A new agreement between VA and another federal agency will expand research on infectious diseases and related topics. The partnership is expected to benefit Veterans and all Americans, as well as people around the world.
VA signed a memorandum of agreement with the National Institute of Allergy and Infectious Diseases (NIAID) on June 28 to expand collaborative research.
NIAID is part of the National Institutes of Health. It is a world leader in research on infectious, immunologic and allergic diseases. Research funded by NIAID has led to many therapies, vaccines and diagnostic tests. The head of the agency, Dr. Anthony Fauci, has become well-known to Americans for his leadership in the public health response to COVID-19.
Dr. Victoria Davey, VA’s associate chief research and development officer for epidemiology and public health, says the hope is that the partnership will “improve VA’s ability to care for Veterans and improve the health and lives of Veterans and others throughout the U.S. and the world.”
Building on existing collaboration
VA and NIAID already collaborate on infectious diseases and immune system disorders. The agencies, as part of a broad international public-private partnership, work together on the Accelerating COVID-19 Therapeutic Interventions and Vaccines initiative.
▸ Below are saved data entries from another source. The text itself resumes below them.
(** Replacing or adding the job of one id. *)
Lemma reg_inv_set r id j (m : gmap string string) :
  reg_inv r → job_id j = id → counters_ok j →
  (∀ rid, m !! rid = Some id ↔ rid ∈ request_ids j) →
  (∀ rid id', id ≠ id' → m !! rid = Some id' ↔ rid_to_job r !! rid = Some id') →
  reg_inv (mkJobRegistry (dict_set (jobs r) id j) m).
Proof.
  intros (Hnd & Hj & Hown) Hid Hc Hm Hm'. split_and!; simpl.
  - by apply dict_set_NoDup.
  - intros id' j'. rewrite dict_get_set. case_bool_decide; [|by auto]. by intros [= <-]; subst.
  - intros rid id'. rewrite dict_get_set. case_bool_decide as Hi.
    + subst id'. rewrite Hm. naive_solver.
    + by rewrite Hm', Hown.
Qed.

Lemma reg_inv_own r id j rid :
  reg_inv r → dict_get (jobs r) id = Some j → rid_to_job r !! rid = Some id ↔ rid ∈ request_ids j.
Proof. intros (_ & _ & Hown) Hg. rewrite Hown, Hg. naive_solver. Qed.

Lemma update_job_inv r id f : keeps_requests f → reg_inv r → reg_inv (update_job id f r).
Proof.
  intros Hf Hr. unfold update_job. destruct (dict_get (jobs r) id) as [j|] eqn:Hg; [|done].
  destruct (Hf j) as (Hid & Hrq & Hc). pose proof Hr as (_ & Hj & _). destruct (Hj _ _ Hg) as [<- Hcj].
  apply reg_inv_set; auto. intros rid. rewrite Hrq. by apply reg_inv_own.
Qed.

(** Dropping jobs without requests. *)
Lemma reg_inv_pops r ks :
  reg_inv r → (∀ id j, id ∈ ks → dict_get (jobs r) id = Some j → request_ids j = ∅) →
  reg_inv (mkJobRegistry (foldl dict_pop (jobs r) ks) (rid_to_job r)).
Proof.
  intros (Hnd & Hj & Hown) Hks. split_and!; simpl.
  - by apply dict_pops_NoDup.
  - intros id j. rewrite dict_get_pops. case_bool_decide; [done|by auto].
  - intros rid id. rewrite Hown, dict_get_pops. case_bool_decide as Hi; [|done].
    split; intros (j & Hg & Hin); [|done]. rewrite (Hks _ _ Hi Hg) in Hin. set_solver.
Qed.

(** Updating every job. *)
Lemma reg_inv_fmap r f :
  keeps_requests f → reg_inv r → reg_inv (mkJobRegistry (prod_map id f <$> jobs r) (rid_to_job r)).
Proof.
  intros Hf (Hnd & Hj & Hown). split_and!; simpl.
  - by rewrite dict_keys_fmap.
  - intros id j. rewrite dict_get_fmap. intros (j0 & Hg & ->)%fmap_Some.
    destruct (Hf j0) as (Hid & _ & Hc). destruct (Hj _ _ Hg). rewrite Hid. auto.
  - intros rid id. rewrite Hown, dict_get_fmap. split.
    + intros (j & Hg & Hin). exists (f j). rewrite Hg. split; [done|]. by destruct (Hf j) as (_ & -> & _).
    + intros (j & (j0 & Hg & ->)%fmap_Some & Hin). exists j0. by destruct (Hf j0) as (_ & <- & _).
Qed.

(** The ids a sweep collects carry the condition it tests. *)
Lemma collected_keys (d : dict (Job F)) (P : Job F → bool) id j :
  NoDup (dict_keys d) → id ∈ dict_keys (filter (λ kv, P kv.2 = true) d) → dict_get d id = Some j → P j = true.
Proof.
  intros Hnd ([id' j'] & -> & [HP Hin]%list_elem_of_filter)%list_elem_of_fmap Hg. simpl in *.
  apply (elem_dict_get d) in Hin; [|done]. by simplify_eq.
Qed.

Lemma register_program_inv now id slo tc seq ins outs d cap r r' b j :
  reg_inv r → registry_register_program now id slo tc seq ins outs d cap r = Some (r', b, j) → reg_inv r'.
Proof.
  intros Hr. unfold registry_register_program. case_match; [done|].
  destruct (dict_get (jobs r) id) as [j0|] eqn:Hg; intros; simplify_eq; [done|].
  apply reg_inv_set; try done.
  - by split_and!; simpl; rewrite ?size_empty; try lia.
  - intros rid. destruct Hr as (_ & _ & Hown). rewrite Hown, Hg. set_solver.
Qed.

Lemma admit_to_job_inv now id rid r r' res :
  reg_inv r → admit_to_job now id rid r = Some (r', res) → reg_inv r'.
Proof.
  intros Hr. unfold admit_to_job. intros Ha.
  assert (Hcl : ∀ j, dict_get (jobs r) id = Some j → (rid_to_job r !! rid = None ∨ rid_to_job r !! rid = Some id) →
    reg_inv (mkJobRegistry (dict_set (jobs r) id (on_request_admitted now rid j)) (<[rid:=id]> (rid_to_job r)))).
  { intros j Hg Hm. pose proof Hr as (_ & Hj & _). destruct (Hj _ _ Hg) as [<- Hcj].
    apply reg_inv_set; auto using on_request_admitted_counters.
    - intros rid'. simpl. rewrite lookup_insert_Some, elem_of_union, elem_of_singleton.
      rewrite (reg_inv_own r (job_id j) j rid' Hr Hg).
      destruct (decide (rid = rid')); naive_solver.
    - intros rid' id' Hne. rewrite lookup_insert_Some. destruct (decide (rid = rid')); naive_solver. }
  destruct (rid_to_job r !! rid) as [id0|] eqn:Hm.
  - case_bool_decide as Hne.
    + destruct (dict_get (jobs r) id0); simpl in Ha; by simplify_eq.
    + subst id0. destruct (dict_get (jobs r) id) eqn:Hg; simplify_eq; auto.
  - destruct (dict_get (jobs r) id) eqn:Hg; simplify_eq; auto.
Qed.

Lemma record_completion_inv now rid r : reg_inv r → reg_inv (record_completion now rid r).1.
Proof.
  intros Hr. unfold record_completion. destruct (rid_to_job r !! rid) as [id|] eqn:Hm; [|done].
  pose proof Hr as (_ & Hj & Hown). pose proof (proj1 (Hown _ _) Hm) as (j & Hg & Hin). simpl. rewrite Hg.
  destruct (Hj _ _ Hg) as [<- Hcj]. simpl.
  apply (reg_inv_set r); auto using on_request_completed_counters.
  - intros rid'. simpl. rewrite lookup_delete_Some, elem_of_difference, elem_of_singleton.
    rewrite (reg_inv_own r (job_id j) j rid' Hr Hg). naive_solver.
  - intros rid' id' Hne. rewrite lookup_delete_Some. naive_solver.
Qed.

Lemma mark_job_done_inv now rid r : reg_inv r → reg_inv (mark_job_done now rid r).1.
Proof.
  intros Hr. unfold mark_job_done. destruct (rid_to_job r !! rid) as [id|]; [|done].
  pose proof (update_job_inv r id _ (mark_done_keeps now) Hr) as Hu. unfold update_job in Hu.
  by destruct (dict_get (jobs r) id).
Qed.

Lemma no_requests_true j : no_requests j = true → request_ids j = ∅.
Proof. apply bool_decide_eq_true_1. Qed.

Lemma gc_completed_inv now q r : reg_inv r → reg_inv (gc_completed now q r).1.
Proof.
  intros Hr. apply reg_inv_pops; [done|]. intros id j Hin Hg. pose proof Hr as (Hnd & _ & _).
  apply (collected_keys (jobs r) (expired now q) id j Hnd) in Hin; [|done].
  apply andb_true_iff in Hin as [[_ Hin]%andb_true_iff _]. by apply no_requests_true.
Qed.

Lemma gc_idle_inv now q r : reg_inv r → reg_inv (gc_idle_programs now q r).1.
Proof.
  intros Hr. unfold gc_idle_programs. case_match; [done|].
  apply reg_inv_pops; [done|]. intros id j Hin Hg. pose proof Hr as (Hnd & _ & _).
  apply (collected_keys (jobs r) (idle_expired now q) id j Hnd) in Hin; [|done].
  apply andb_true_iff in Hin as [[_ Hin]%andb_true_iff _].
  apply andb_true_iff in Hin as [_ Hin]. by apply bool_decide_eq_true_1 in Hin.
Qed.

Lemma gc_quiescent_inv now q r : reg_inv r → reg_inv (gc_quiescent_jobs now q r).1.
Proof.
  intros Hr. unfold gc_quiescent_jobs. case_match; [done|]. apply reg_inv_fmap; [|done].
  intros j. case_match; [apply mark_done_keeps|done].
Qed.

Lemma reg_step_inv r o now r' : reg_inv r → reg_step r o now = Some r' → reg_inv r'.
Proof.
  intros Hr Hs. destruct o; simpl in Hs.
  - apply fmap_Some in Hs as ([[r1 b] j] & Hs & ->). by eapply register_program_inv.
  - apply fmap_Some in Hs as ([r1 res] & Hs & ->). by eapply admit_to_job_inv.
  - simplify_eq. by apply record_completion_inv.
  - simplify_eq. by apply mark_job_done_inv.
  - simplify_eq. apply update_job_inv; [apply record_vjs_keeps|done].
  - simplify_eq. apply update_job_inv; [apply record_completed_call_keeps|done].
  - simplify_eq. by apply gc_completed_inv.
  - simplify_eq. by apply gc_quiescent_inv.
  - simplify_eq. by apply gc_idle_inv.
Qed.

Lemma registry_inv r : registry_reachable r → reg_inv r.
Proof.
  induction 1 as [|r o now r' _ IH Hs]; [|by eapply reg_step_inv].
  split_and!; simpl; [constructor|done|]. intros rid id. split; [done|by intros (? & ? & ?)].
Qed.

(** A request that is mapped stays mapped to its job until its own completion. *)
Lemma mapping_stable r o now r' rid id :
  reg_step r o now = Some r' → rid_to_job r !! rid = Some id → o ≠ RComplete rid →
  rid_to_job r' !! rid = Some id.
Proof.
  intros Hs Hm Ho. destruct o; simpl in Hs.
  - apply fmap_Some in Hs as ([[r1 b] j] & Hs & ->). unfold registry_register_program in Hs.
    case_match; [done|]. case_match; by simplify_eq.
  - apply fmap_Some in Hs as ([r1 res] & Hs & ->). unfold admit_to_job in Hs.
    repeat (case_match || case_bool_decide); simplify_eq; simpl; try done.
    + destruct (dict_get (jobs r) s); by simplify_eq/=.
    + destruct (decide (rid0 = rid)) as [->|]; [by simplify_map_eq|by rewrite lookup_insert_ne].
    + destruct (decide (rid0 = rid)) as [->|]; [by simplify_map_eq|by rewrite lookup_insert_ne].
  - simplify_eq. unfold record_completion. repeat case_match; simpl; try done;
      rewrite lookup_delete_ne by naive_solver; done.
  - simplify_eq. unfold mark_job_done. by repeat case_match.
  - simplify_eq. unfold update_job. by case_match.
  - simplify_eq. unfold update_job. by case_match.
  - by simplify_eq.
  - simplify_eq. unfold gc_quiescent_jobs. by case_match.
  - simplify_eq. unfold gc_idle_programs. by case_match.
Qed.

(** Only a registration with an invalid objective raises. *)
Lemma reg_step_total r o now :
  reg_inv r → reg_step r o now = None →
  ∃ id slo tc seq ins outs d cap, o = RRegister id slo tc seq ins outs d cap
    ∧ negb (ffinite slo) || (slo <=? fofZ 0)%F = true.
Proof.
  intros (_ & _ & Hown) Hs. destruct o; simpl in Hs; try done.
  - apply fmap_None in Hs. unfold registry_register_program in Hs. case_match; [|by case_match].
    by eauto 15.
  - exfalso. apply fmap_None in Hs. unfold admit_to_job in Hs.
    destruct (rid_to_job r !! rid) as [id0|] eqn:Hm; [|by case_match].
    case_bool_decide; [|by case_match]. apply Hown in Hm as (j & Hg & _). by rewrite Hg in Hs.
Qed.

(** C29: In every reachable registry, a request id is mapped to a job id exactly when that job is
    registered and lists the request; job ids are distinct; no operation raises except the
    registration of a program with an invalid objective; and no operation, garbage collection
    included, unmaps a request or drops its job before the request completes. *)
Theorem registry_ownership r (Hr : registry_reachable r) :
  NoDup (dict_keys (jobs r))
  ∧ (∀ rid id, rid_to_job r !! rid = Some id ↔ ∃ j, job_for_id r id = Some j ∧ rid ∈ request_ids j)
  ∧ (∀ o now, reg_step r o now = None →
       ∃ id slo tc seq ins outs d cap, o = RRegister id slo tc seq ins outs d cap
         ∧ negb (ffinite slo) || (slo <=? fofZ 0)%F = true)
  ∧ (∀ o now r' rid j, reg_step r o now = Some r' → job_for_request r rid = Some j → o ≠ RComplete rid →
       ∃ j', job_for_request r' rid = Some j' ∧ job_id j' = job_id j ∧ rid ∈ request_ids j').
Proof.
  pose proof (registry_inv r Hr) as Hi. pose proof Hi as (Hnd & Hj & Hown).
  split_and!; [done|done|intros; by eapply reg_step_total|].
  intros o now r' rid j Hs Hq Ho. unfold job_for_request in *.
  destruct (rid_to_job r !! rid) as [id|] eqn:Hm; [simpl in Hq|done].
  rewrite (mapping_stable _ _ _ _ _ _ Hs Hm Ho). simpl.
  destruct (reg_step_inv _ _ _ _ Hi Hs) as (_ & Hj' & Hown').
  pose proof (mapping_stable _ _ _ _ _ _ Hs Hm Ho) as (j' & Hg' & Hin')%Hown'.
  exists j'. split_and!; [done| |done]. destruct (Hj' _ _ Hg'), (Hj _ _ Hq). congruence.
Qed.

(** Runs in which a request id is not reused while it is in flight. *)
Inductive fresh_reachable : JobRegistry F → Prop :=
| fresh_init : fresh_reachable JobRegistry_init
| fresh_next r o now r' :
    fresh_reachable r → reg_step r o now = Some r' →
    (∀ id rid, o = RAdmit id rid → rid_to_job r !! rid = None) → fresh_reachable r'.

Lemma fresh_is_reachable r : fresh_reachable r → registry_reachable r.
Proof. induction 1; [constructor|by econstructor]. Qed.

Definition exact_counts r : Prop :=
  ∀ id j, dict_get (jobs r) id = Some j → in_flight_count j = Z.of_nat (size (request_ids j)).

Lemma exact_counts_set r id j m :
  exact_counts r → in_flight_count j = Z.of_nat (size (request_ids j)) →
  exact_counts (mkJobRegistry (dict_set (jobs r) id j) m).
Proof.
  intros Hr Hj id' j'. simpl. rewrite dict_get_set. case_bool_decide; [by intros [= <-]|by apply Hr].
Qed.

Lemma exact_counts_update r id f :
  (∀ j, in_flight_count (f j) = in_flight_count j ∧ request_ids (f j) = request_ids j) →
  exact_counts r → exact_counts (update_job id f r).
Proof.
  intros Hf Hr. unfold update_job. destruct (dict_get (jobs r) id) as [j|] eqn:Hg; [|done].
  apply exact_counts_set; [done|]. destruct (Hf j) as [-> ->]. by eapply Hr.
Qed.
The research has been evaluating the safety and effectiveness of antibodies and antiviral medications targeting COVID-19, with Veterans being enrolled in trials at several VA medical centers.
Moreover, NIAID directly funds some 170 research projects at VA medical centers. These studies cover topics such as HIV, asthma, and drug-resistant “super bug” infections.
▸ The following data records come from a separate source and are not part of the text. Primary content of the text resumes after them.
(** With non-negative coefficients, the job-scoped predictor scores every active job, and never
    below one: the step after the admission, over the solo step of the job's own calls, is at least
    one for a decoding job, and for a prefilling job when prefill is not chunked (when the job's
    solo step reaches the 1 ms floor). *)
Theorem predicted_slowdown_ge_one m active new chunk job
    (Hm : nonneg_coefficients m) (Hn : nonneg_calls active) (Hnd : NoDup (jl_job_id <$> active))
    (Hin : job ∈ active) (Hne : jl_active_calls job ≠ [])
    (Hph : job_prefill_infos job = [] ∨ chunk = None)
    (Hsolo : (1 <= job_solo_step m chunk job)%Qc) :
  ∃ p, dict_get (job_predict m active new chunk) (jl_job_id job) = Some p ∧ (1 <= p)%Qc.
Proof.
  eexists. split; [by apply job_predict_get|].
  rewrite Qc_fmax_id by (unfold MIN_SOLO_STEP_MS; simpl; by rewrite Qc_ofZ_1).
  apply Qc_le_div; [by apply (Qclt_le_trans _ 1)|]. rewrite Qcmult_1_l. by apply step_covers_own.
Qed.

End slowdown.

Definition demo_call (rid : string) (kv : Z) : ActiveCallInfo Qc := mkActiveCallInfo rid false 4 0 2 kv (Qc_ofZ 0).
Definition demo_input (id : string) (calls : list (ActiveCallInfo Qc)) : JobLookaheadInput Qc :=
  mkJobLookaheadInput id (Qc_ofZ 2) calls (Qc_ofZ 0) (Qc_ofZ 0) None None None None None.
Definition demo_new : NewJobInput Qc := mkNewJobInput "N" (Qc_ofZ 2) 12 0 0 None None None None None.

Lemma predicted_slowdown_ge_one_witness :
  ∃ p, dict_get (job_predict demo_model [demo_input "A" [demo_call "a" 6]; demo_input "B" [demo_call "b" 9]]
                   demo_new (Some 8)) "B" = Some p ∧ Qcle 1%Qc p.
Proof.
  apply (predicted_slowdown_ge_one demo_model
           [demo_input "A" [demo_call "a" 6]; demo_input "B" [demo_call "b" 9]] demo_new (Some 8)
           (demo_input "B" [demo_call "b" 9])).
  - exact demo_model_nonneg.
  - repeat constructor; simpl; lia.
  - apply (bool_decide_unpack _). reflexivity.
  - right. left.
  - discriminate.
  - left. reflexivity.
  - vm_compute. discriminate.
Defined.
The new agreement will “continue and preserve” these efforts while promoting “greater synergy” by further leveraging the unique strengths of each agency. The formal agreement notes VA’s expertise in clinical trials, informatics and genomics, among other areas.
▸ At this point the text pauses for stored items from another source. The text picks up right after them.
(* ===== verification/HaloController.v ===== *)
(** * The Halo controller

    Models [src/python/sglang/srt/managers/halo/controller.py] ([HaloConfig], [HaloController]) and
    the counters of [src/python/sglang/srt/managers/halo/metrics.py].  The controller composes the
    registry (HaloRegistry), the slowdown tracker (HaloTracker) and the admission predictors
    (HaloAdmission): registration of programs, the admission hook [register_request] with its
    ordered checks, the finish hook, and the periodic [tick].  A JSONL log is the list of its rows;
    a Prometheus counter is the list or number of its increments.  [now] is a reading of the
    monotonic clock.

    The theorems: requests in flight never exceed the declared concurrency of their job; a
    rejection changes nothing in the registry; a job that was admitted is never rejected mid-chain
    by the job-scoped gate, and a dry run only rejects for the strict-mode reasons and the
    concurrency cap; a job abandoned by its client is collected by the ticks. *)

From S2P Require Import Prelude PyFloat PyDict CostModel HaloRegistry HaloTracker HaloAdmission.
From Stdlib Require Import Ascii.
Open Scope Z_scope.

(** [s.lower()] of an ASCII string. *)
Definition ascii_lower (c : ascii) : ascii :=
  let n := nat_of_ascii c in
  if bool_decide ((65 ≤ n)%nat) && bool_decide ((n ≤ 90)%nat) then ascii_of_nat (n + 32) else c.
Fixpoint string_lower (s : string) : string :=
  match s with
  | EmptyString => EmptyString
  | String c s => String (ascii_lower c) (string_lower s)
  end.
Lemma batch_inv_added ps avail mx k new a a' r r' chunked m mn :
  batch_inv ps avail mx k new a → added a k (batch_locks new ++ H0s) r align r' chunked m mn a' →
  (∀ x, pa_prefill_max_requests a = Some x → zlen (pa_can_run_list a) < x) →
  batch_inv ps avail mx k (new ++ [r']) a'.
Proof.
  intros [Hl (Hm & Hd & Hps) Hpage Hmax Hav Hoff Hfits Hch Hcnt Htr Hin] Had Hx. subst ps avail mx.
  destruct Had as [-> Hst Hdis Hav [Hrid Hlast] Hext Hmn Hfit Hck Hwh Hsp].
  pose proof (ceil_paged_bounds _ Hps (sr_extend_input_len r')) as Hceil. rewrite Hl in Hx.
  split; simpl; rewrite ?(app_assoc base), ?Hl; try done.
  - split_and!; try done. by rewrite batch_locks_snoc, Hlast.
  - rewrite batch_need_snoc, <- Z.add_assoc, <- Qc_ofZ_add. apply Qcplus_le_compat; [done|].
    apply Qc_ofZ_le. lia.
  - right. rewrite batch_need_snoc. apply Qc_ofZ_le. rewrite <- Z.add_assoc, <- Qc_ofZ_add, <- Hav.
    eapply Qcle_trans; [apply Qcplus_le_compat; [exact Hoff|exact Hfit]|].
    replace (pa_rem_total_token_offset a + (Qc_ofZ (mem_available_size m + mem_evictable_size m)
      - pa_rem_total_token_offset a))%Qc with (Qc_ofZ (mem_available_size m + mem_evictable_size m)) by ring.
    apply Qcle_refl.
  - destruct (pa_rem_chunk_tokens a) as [c|] eqn:Hc, B as [b|]; simpl; try done.
    rewrite batch_tokens_snoc. pose proof (Hck c eq_refl). lia.
  - right. intros x Hx'. specialize (Hx x Hx'). unfold zlen in *. rewrite length_app. simpl. lia.
  - intros Hs. destruct chunked; [by destruct Hsp|].
    destruct (Htr Hs) as (c & Hc & Hdisj). exists (c - ceil_paged_tokens (pa_page_size a) (sr_extend_input_len r')).
    simpl. rewrite Hc. split; [done|].
    pose proof (floor_paged_mono _ Hps (c - ceil_paged_tokens (pa_page_size a) (sr_extend_input_len r')) c ltac:(lia)).
    destruct Hdisj as [?|(al & -> & ?)]; [left; lia|]. right. exists al. split; [done|]. lia.
  - intros x Hx'. apply elem_of_app. destruct chunked; [right; simplify_eq; set_solver|left; by apply Hin].
Qed.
Leveraging momentum from the pandemic
Dr. Rachel Ramoni, who heads the VA research program, notes that the new partnership was given momentum in part by the pandemic.
“We began strengthening our partnership with NIAID in the early days of the COVID-19 pandemic, mainly around clinical trials, and now we are looking at many other areas in which we can join forces,” she says.
The agreement will make it easier for researchers with VA and NIAID to share lab specimens, data, methods and other resources. It will also involve new training opportunities such as workshops and seminars across the two agencies.
An initial set of joint projects expected to be launched through the agreement will focus on COVID-19. Some will test potential new treatments based on antibodies or antiviral drugs as part of ACTIV. Others will analyze data on VA patients to learn about viral mutations – such as the Delta variant now spreading across the U.S. and much of the world – and vaccine effectiveness.
Taking a broad look at factors impacting COVID illness severity
One project already underway between the two agencies is a study led by Dr. Sunil Ahuja at the South Texas Veterans Health Care System. His group is following patients hospitalized with COVID-19, as well as accessing data from routine screenings and monitoring of health care workers caring for COVID patients. Ahuja and colleagues are focusing on two measures they believe help explain why the virus affects people so differently, with some experiencing only mild illness and others getting very sick. One factor is an impaired immune system. The other involves inflammation and tissue damage in the airways. Ahuja’s team is also studying postmortem specimens and mice as part of their investigation.
Besides COVID-19, the VA-NIAID agreement will cover “a wide range of infectious, immunologic and allergic diseases of common concern.” Davey says the partnership should lead to better care across all of these conditions. In particular, she foresees more impact from VA research in this area.
“The VA research enterprise is strengthened as a result of this agreement,” says Davey, “and our impact in infectious diseases research should be greater.”